Da Redação
O secretário de Estado dos Estados Unidos, Marco Rubio, afirmou neste domingo que o plano de paz entre Rússia e Ucrânia pode estar finalizado até quinta-feira. Rubio conversou com a imprensa após reuniões em Genebra com líderes ocidentais aliados da Ucrânia.
“Queremos finalizar o acordo o mais rápido possível e adoraríamos terminá-lo até quinta-feira”, declarou Rubio.
Washington considera o cronograma apertado, mas ainda viável, pois os negociadores avançaram em pontos importantes do texto. O secretário reforçou a determinação americana em buscar uma solução rápida para o conflito.
Progresso significativo nas conversas
Rubio caracterizou este domingo como “o dia mais produtivo” desde o início das negociações em fevereiro de 2022. As delegações reduziram diferenças em temas que dificultavam o avanço do diálogo até então.

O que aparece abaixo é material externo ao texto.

Lemma cas_round_cases counter limit current spurious :
  (cas_round counter limit current spurious = (counter, inr None) /\ limit <= current) \/
  (cas_round counter limit current spurious = (counter + 1, inl tt) /\ counter < limit) \/
  (cas_round counter limit current spurious = (counter, inr (Some counter)) /\ current < limit).
Proof.
  unfold cas_round. destruct (N.leb_spec limit current); [by left|right].
  destruct (N.eqb_spec counter current) as [->|]; [|by right]. destruct spurious; [by right|by left].
Qed.

Lemma admission_step_global cfg sh c sp sh' c' :
  admission_step cfg sh c sp = Some (sh', c') ->
  acct_wf c' /\ slot_delta (max_calls cfg) (IN_FLIGHT sh) (IN_FLIGHT sh') (holds_breaker_slot c) (holds_breaker_slot c') /\
  STUCK_CALLS sh' = STUCK_CALLS sh /\ is_stuck c = false /\ is_stuck c' = false.
Proof.
  destruct c as [peer pc rep]. unfold admission_step, slot_delta. cbn [call_pc call_peer call_report].
  destruct pc as [|cur| |cell|cell cur| | | |]; try discriminate.
  - intros [= <- <-]. cbn. tauto.
  - destruct (cas_round_cases (IN_FLIGHT sh) (max_calls cfg) cur sp) as [[-> ?]|[[-> ?]|[-> ?]]];
      intros [= <- <-]; cbn; try tauto.
    destruct peer; cbn; (split; [done|]); (split; [|done]); right; left; done.
  - destruct peer as [p|]; [|done]. destruct (PEER_IN_FLIGHT sh !! p); intros [= <- <-]; cbn; tauto.
  - destruct (peer_cells sh !! cell); [|done]. intros [= <- <-]. cbn. tauto.
  - destruct (peer_cells sh !! cell) as [n|]; [|done]. cbn [mbind option_bind].
    destruct (cas_round_cases n (peer_max cfg) cur sp) as [[-> ?]|[[-> ?]|[-> ?]]];
      intros [= <- <-]; cbn; tauto.
  - intros [= <- <-]. cbn. tauto.
Qed.

Lemma task_step_global sh peer cell task sh' task' :
  task_step sh peer cell task = Some (sh', task') ->
  STUCK_CALLS sh' = STUCK_CALLS sh /\ task <> Executing /\ task' <> Executing /\
  ((exists o o', task = DropGlobal o /\ task' = Finished o' /\ IN_FLIGHT sh' = fetch_sub1 (IN_FLIGHT sh)) \/
   (IN_FLIGHT sh' = IN_FLIGHT sh /\ (forall o, task <> Finished o) /\ (forall o, task' <> Finished o))).
Proof.
  unfold task_step. destruct task as [|o|o|o|o], cell as [k|]; try discriminate.
  - destruct (peer_cells sh !! k) as [n|]; [|done]. intros [= <- <-]. cbn.
    destruct (n =? 1); (split; [done|]); (split; [done|]); (split; [done|]); by right.
  - destruct peer as [p|]; [|done]. intros [= <- <-]. cbn. case_match; cbn;
      (split; [done|]); (split; [done|]); (split; [done|]); by right.
  - intros [= <- <-]. cbn. split_and!; try done. left. by exists o, o.
  - intros [= <- <-]. cbn. split_and!; try done. left. by exists o, o.
Qed.

Lemma call_step_global cfg sh c a sh' c' :
  acct_wf c -> call_step cfg sh c a = Some (sh', c') ->
  acct_wf c' /\ slot_delta (max_calls cfg) (IN_FLIGHT sh) (IN_FLIGHT sh') (holds_breaker_slot c) (holds_breaker_slot c') /\
  gauge_delta (STUCK_CALLS sh) (STUCK_CALLS sh') c c'.
Proof.
  intros Hwf Hs. destruct a as [sp|o| | | | |]; cbn in Hs.
  - apply admission_step_global in Hs as (Hw & Hd & He & Hb & Ha). split; [done|]. split; [done|].
    left. by rewrite Ha, Hb.
  - destruct c as [peer pc rep]. cbn in *. destruct pc as [| | | | | |cell acct task caller| |]; try done.
    destruct task; try done. unfold acct_wf, slot_delta, gauge_delta in *. cbn in *.
    destruct caller; subst acct; injection Hs as <- <-; destruct cell; cbn; tauto.
  - destruct c as [peer pc rep]. cbn in *. destruct pc as [| | | | | |cell acct task caller| |]; try done.
    destruct (task_step sh peer cell task) as [[sh1 task1]|] eqn:Et; [|done]. injection Hs as <- <-.
    apply task_step_global in Et as (Hst & Hn1 & Hn2 & Hcase).
    unfold acct_wf, slot_delta, gauge_delta in *. rewrite Hst. cbn in *.
    assert (acct = Completed) as -> by (destruct task, caller; done).
    split; [by destruct task1, caller|]. split.
    + destruct Hcase as [(o & o' & -> & -> & He)|(He & Hf1 & Hf2)].
      * right. right. by rewrite He.
      * left. split; [done|].
        destruct task, task1; try done; first [by destruct (Hf1 o)|by destruct (Hf2 o)|by destruct (Hf2 o0)].
    + left. split; [done|]. by destruct task, task1.
  - destruct c as [peer pc rep]. cbn in *. destruct pc as [| | | | | |cell acct task caller| |]; try done.
    unfold acct_wf, slot_delta, gauge_delta in *. cbn in *.
    destruct task, caller; try done; injection Hs as <- <-; cbn; tauto.
  - destruct c as [peer pc rep]. cbn in *. destruct pc as [| | | | | |cell acct task caller| |]; try done.
    unfold acct_wf, slot_delta, gauge_delta in *. cbn in *.
    destruct task, caller; try done; subst acct; injection Hs as <- <-; cbn; tauto.
  - destruct c as [peer pc rep]. cbn in *. destruct pc as [| | | | | |cell acct task caller| |]; try done.
    unfold acct_wf, slot_delta, gauge_delta in *. cbn in *.
    destruct task, caller; try done; injection Hs as <- <-; cbn; tauto.
  - destruct c as [peer pc rep]. cbn in *. destruct pc as [| | | | | |cell acct task caller| |]; try done.
    unfold acct_wf, slot_delta, gauge_delta in *. cbn in *.
    destruct task, caller; try done; injection Hs as <- <-; cbn; tauto.
Qed.

Definition global_inv (cfg : BreakerCfg) (s : BreakerSystem) : Prop :=
  IN_FLIGHT (bs_shared s) = count_if holds_breaker_slot (bs_calls s) /\
  IN_FLIGHT (bs_shared s) <= max_calls cfg /\
  STUCK_CALLS (bs_shared s) = count_if is_stuck (bs_calls s) /\
  Forall acct_wf (bs_calls s).

Lemma is_stuck_holds c : is_stuck c = true -> holds_breaker_slot c = true.
Proof. unfold is_stuck, holds_breaker_slot. by destruct (call_pc c) as [| | | | | |? ? [] []| |]. Qed.

Lemma global_inv_move cfg s m s' :
  max_calls cfg <= u64_MAX ->
  global_inv cfg s -> breaker_move cfg s m = Some s' -> global_inv cfg s'.
Proof.
  intros Hmax (Hi & Hle & Hg & Hwf) Hm. destruct m as [peer|i a]; cbn in Hm.
  - injection Hm as <-. unfold global_inv. cbn. rewrite !count_if_app, !count_if_cons. cbn.
    change (count_if _ []) with 0. split_and!; try lia. apply Forall_app. split; [done|]. by apply Forall_singleton.
  - destruct (bs_calls s !! i) as [c|] eqn:Hc; [|done]. cbn in Hm.
    destruct (call_step cfg (bs_shared s) c a) as [[sh c']|] eqn:Hs; [|done]. injection Hm as <-.
    pose proof (call_step_global _ _ _ _ _ _ (Forall_lookup_1 _ _ _ _ Hwf Hc) Hs) as (Hw & Hd & Hgd).
    pose proof (count_if_update holds_breaker_slot _ _ _ c' Hc) as Hn.
    pose proof (count_if_update is_stuck _ _ _ c' Hc) as Hk.
    assert (count_if is_stuck (<[i := c']> (bs_calls s)) <= count_if holds_breaker_slot (<[i := c']> (bs_calls s)))
      as Hsub by (apply count_if_le; intros x _; apply is_stuck_holds).
    assert (IN_FLIGHT sh = count_if holds_breaker_slot (<[i := c']> (bs_calls s)) /\
            IN_FLIGHT sh <= max_calls cfg) as [Hi' Hle'].
    { destruct Hd as [[-> Ho]|[(-> & Hlt & Ho & Ho')|(-> & Ho & Ho')]]; rewrite Ho, ?Ho' in Hn; [|lia|].
      - destruct (holds_breaker_slot c); lia.
      - unfold fetch_sub1. destruct (N.eqb_spec (IN_FLIGHT (bs_shared s)) 0); lia. }
    unfold global_inv. cbn. split_and!; [done|done| |by apply Forall_insert].
    destruct Hgd as [[-> Ho]|[(-> & Ho & Ho')|(-> & Ho & Ho')]]; rewrite Ho, ?Ho' in Hk.
    + destruct (is_stuck c); lia.
    + unfold fetch_add1. rewrite wrapping_add64_small; [lia|]. unfold u64_modulus, u64_MAX in *. lia.
    + unfold fetch_sub1. destruct (N.eqb_spec (STUCK_CALLS (bs_shared s)) 0); lia.
Qed.

(** *** The per-peer admission table *)

(** The counter a call holds an [Arc] to. *)
Definition mentions (c : Call) : option nat :=
  match call_pc c with
  | PeerLoad k | PeerAcquire k _ | Live (Some k) _ _ _ => Some k
  | _ => None
  end.

(** A call that will still raise a zero counter or remove its entry. *)
Definition pending (cfg : BreakerCfg) (k : nat) (c : Call) : Prop :=
  match call_pc c with
  | PeerLoad k' => k' = k
  | PeerAcquire k' current => k' = k /\ current < peer_max cfg
  | Live (Some k') _ (RemovePeer _) _ => k' = k
  | _ => False
  end.

(** [owner] is the peer each counter was allocated for. *)
Record peer_inv (cfg : BreakerCfg) (owner : list SocketAddr) (sh : Shared) (cs : list Call) : Prop := {
  pi_length : length owner = length (peer_cells sh);
  pi_entry p k : PEER_IN_FLIGHT sh !! p = Some k -> owner !! k = Some p;
  pi_mentions c k : c ∈ cs -> mentions c = Some k ->
    exists p, call_peer c = Some p /\ owner !! k = Some p;
  pi_count k v : peer_cells sh !! k = Some v ->
    v = count_if (peer_guard_on k) cs /\ v <= peer_max cfg;
  pi_zero p k : PEER_IN_FLIGHT sh !! p = Some k -> peer_cells sh !! k = Some 0 ->
    exists c, c ∈ cs /\ pending cfg k c;
}.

Porém, questões estratégicas importantes ainda permanecem em aberto. Entre elas estão os papéis futuros da União Europeia e da OTAN na segurança regional.
Temas em discussão na negociação
As negociações abordam garantias de segurança para a Ucrânia e limites para a presença militar nas áreas em disputa. Esses pontos envolvem consenso complexo entre potências globais e interesses regionais.
Apesar dos impasses, Rubio mantém tom otimista sobre as perspectivas. Ele afirma que nenhuma divergência restante é intransponível para os negociadores.
Otimismo de Rubio sobre desfecho
O secretário de Estado ressaltou que os negociadores podem tratar dos detalhes técnicos até quinta-feira, mantendo o ritmo atual de trabalho. Ele também manifestou confiança de que a Rússia pode aceitar o plano final.
Rubio destacou que Washington busca equilibrar segurança regional, soberania ucraniana e estabilidade de longo prazo na Europa. Os EUA e aliados tentam apresentar “condições razoáveis para todos os lados”.
Possíveis consequências de um acordo
Um acordo até quinta-feira abriria espaço para cessar-fogo mais amplo e negociações políticas de reconstrução. Isso poderia reduzir pressão econômica global, especialmente sobre energia e alimentos.
Porém, analistas advertem que qualquer pacto depende do cumprimento efetivo das cláusulas. Países europeus, EUA e organismos internacionais devem monitorar o acordo e cobrar compromissos claros das partes.